Supply chain security requires the protection and control of pharmaceutical excipients across the entire supply chain, downstream from the excipient manufacturer to the finished dosage form producer. Throughout, product quality, traceability and integrity must be assured in order to minimise the risk to patients which may result from the use of falsified and sub-standard excipient products.
The paper was written in response to many tragedies, even deaths, caused by the use of falsified excipients in recent decades. Today’s increasingly complex global supply chains create additional risk and therefore considerations related to excipient security.

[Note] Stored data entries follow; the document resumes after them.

Lemma transfers_square : forall fuel r c bsize l gd e d x, mi_size_wide_log2 bsize < Z.of_nat fuel ->
  square_at r c bsize -> mi_row_start tile <= r -> mi_col_start tile <= c -> partitioned block_ok ge r c bsize l ->
  pctx_ok fs x -> in_step e d -> grid_ok fs gd -> border_agrees gd r c (mi_size_wide bsize) (mi_size_wide bsize) ->
  square_transfers fuel r c bsize l gd x e d.
Proof.
  induction fuel as [| fuel IH]; intros r c bsize l gd e d x Hf Hsq Htr Htc Hp Hx Hst Hg Hb.
  { destruct bsize; cbn in Hf; lia. }
  unfold square_transfers. cbn [write_modes_sb decode_partition]. pose proof Hsq as [Hs [Hr0 Hc0] _].
  destruct (square_side bsize Hs) as [Hside _]. assert (1 <= mi_size_wide bsize) as Hn by (unfold is_side in Hside; lia).
  destruct Hp as [r c bsize Hout | r c bsize p sub l Hir Hic Hall Hsub Hch Hl Hh | r c bsize sub l1 l2 l3 l4 Hir Hic Hall Hsub Hch hbs H1 H2 H3 H4].
  - exists x, e, gd, d. split.
    + split; try done; [| by apply partitioned_outside]. intros y z [Hy Hz] [Hy1 Hz1]. lia.
    + assert ((fs_mi_rows fs <=? r) || (fs_mi_cols fs <=? c) = true) as Eo by (rewrite orb_true_iff, !Z.leb_le; lia).
      unfold get_partition. rewrite Eo, w_lift_some. apply (transfers_le _ _ 0); [| apply transfers_ret].
      pose proof (square_cost_blocks (mi_size_wide bsize) 0 Hn ltac:(nia)). destruct costs_ok. lia.
  - rewrite (recovers_blocks _ _ _ _ r c bsize p sub l Hsq Hir Hic Hall Hsub Hl Hh), w_lift_some.
    rewrite (proj2 (Z.leb_gt _ _)), (proj2 (Z.leb_gt _ _)) by lia. cbn [orb]. rewrite Hsub, w_lift_some.
    destruct (units_transfer e d r c bsize Hst Hsq Hir Hic) as (e1 & d1 & Hst1 & T1).
    assert (p <> PARTITION_SPLIT) as Hps by (intros ->; discriminate Hl).
    destruct (blocks_fit fs r c bsize p sub l Hsq Hir Hic Hall Hsub Hl) as (Hord & Hcov & Hdis).
    destruct (transfers_blocks p r c _ _ Htr Htc l gd e1 d1 [] Hord Hdis Hh Hst1 Hg Hb) as (e2 & gd' & d2 & Hst2 & Hg2 & T2 & Hag & Hun & Hhd).
    { intros y z _ Hz. by apply Exists_nil in Hz. }
    destruct (update_ext_ok fs x r c bsize p sub Hx Hsq Hic Hsub) as (x' & Ex & Hx').
    exists x', e2, gd', d2. split.
    + split; try done.
      * intros y z Hyz [Hy Hz]. apply Hag; [done |]. by apply Hcov.
      * intros y z Hyz Ho. apply Hun; [done |]. intros Hex. apply Ho. clear -Hord Hex.
        generalize dependent (@nil placed). revert Hex. induction l as [| [[br bc] bs] l IHl]; intros Hex done_ Hord; [by apply Exists_nil in Hex |].
        destruct Hord as ((? & ? & ? & ?) & _ & Hord). apply Exists_cons in Hex as [Hc | Hex]; [unfold in_square, cell_in in *; lia | by eapply IHl].
      * by eapply partitioned_blocks.
    + eapply transfers_le; [apply (square_cost_blocks (mi_size_wide bsize) (Z.of_nat (length l)) Hn); by eapply blocks_few |].
      eapply transfers_bind; [exact T1 |]. cbv beta.
      eapply transfers_bind; [pose proof (transfers_partition fs al Hal adaptive x r c bsize p Hfs Hx Hsq Hir Hic Hall) as Tp;
        unfold has_rows_of, has_cols_of in Tp; rewrite Z.shiftr_div_pow2 by lia; exact Tp |].
      cbv beta. rewrite Hsub. destruct Hch as [uv ->]. rewrite !(bool_decide_false _ Hps).
      rewrite Hl, r_lift_some, (enc_dec_blocks fs r c bsize p sub l Hsub Hl), w_lift_some.
      eapply (transfers_post_w _ _ _ _ _ (x, e2)); [| intros w; cbv beta iota; by rewrite Ex, w_lift_some].
      eapply (transfers_post _ _ _ _ _ _ (x, gd', d2)); [| intros q; cbv beta iota; by rewrite Ex, r_lift_some].
      eapply transfers_post_w; [eapply transfers_post; [exact T2 |] |]; done.
  - destruct (split_log2 bsize sub Hsub) as (Hlog & Hw & Eh & Hh1 & _).
    unfold hbs in *. rewrite Eh in *.
    rewrite (recovers_split _ _ _ _ block_ok ge r c bsize sub l1 l2 l3 Hsq Hir Hic Hsub H1) by (rewrite Eh; done). rewrite w_lift_some.
    rewrite (proj2 (Z.leb_gt _ _)), (proj2 (Z.leb_gt _ _)) by lia. cbn [orb]. rewrite Hsub, w_lift_some.
    destruct (units_transfer e d r c bsize Hst Hsq Hir Hic) as (e1 & d1 & Hst1 & T1). rewrite <- Hw in Hb.
    destruct (transfers_split fuel r c bsize sub l1 l2 l3 l4 gd x e1 d1) as (x2 & e2 & gd' & d2 & S2 & T2); try done.
    { intros. apply IH; try done. lia. }
    destruct (update_ext_ok fs x2 r c bsize PARTITION_SPLIT sub (ss_ctx S2) Hsq Hic Hsub) as (x' & Ex & Hx').
    exists x', e2, gd', d2. split; [by destruct S2 |].
    eapply transfers_le; [rewrite <- Hw; by apply square_cost_split |].
    eapply transfers_bind; [exact T1 |]. cbv beta.
    eapply transfers_bind; [pose proof (transfers_partition fs al Hal adaptive x r c bsize PARTITION_SPLIT Hfs Hx Hsq Hir Hic Hall) as Tp;
      unfold has_rows_of, has_cols_of in Tp; rewrite Z.shiftr_div_pow2 by lia; rewrite Eh in Tp; change (2 ^ 1) with 2; rewrite Eh; exact Tp |].
    cbv beta. rewrite Hsub. destruct Hch as [uv ->]. rewrite !(bool_decide_true (PARTITION_SPLIT = PARTITION_SPLIT)) by done.
    rewrite Z.shiftr_div_pow2 by lia. change (2 ^ 1) with 2. rewrite Eh.
    eapply (transfers_post_w _ _ _ _ _ (x2, e2)); [| intros w; cbv beta iota; by rewrite Ex, w_lift_some].
    eapply (transfers_post _ _ _ _ _ _ (x2, gd', d2)); [exact T2 | intros q; cbv beta iota; by rewrite Ex, r_lift_some].
Qed.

Aimed at providing support to all parties involved in the supply chain, for example pharmaceutical excipient manufacturers, distributors (re-packers, bulk storage and packed storage warehouse providers), traders, brokers, carriers and other service providers, the paper summarises existing applicable regulations and various tools supporting good practices for supply chain security and ultimately drug safety. These include IPEC Federation’s Good Distribution Practices Guide for Pharmaceutical Excipients, IPEC-Americas Risk Assessment Guide and the EXCiPACT and NSF/IPEC/ANSI 363 certifiable GMP and GDP standards for excipient suppliers.
The IPEC Federation specifically emphasises that while overall responsibility remains with the finished dosage form manufacturer, each participant in the supply chain, both up and downstream, has responsibilities for its own specific area of activity.
Establishing controls at each interface is imperative, where the level of control required can be determined using IPEC’s Risk Assessment Guides. These principles should establish and ensure supply chain security of excipients thereby minimising risk to patients.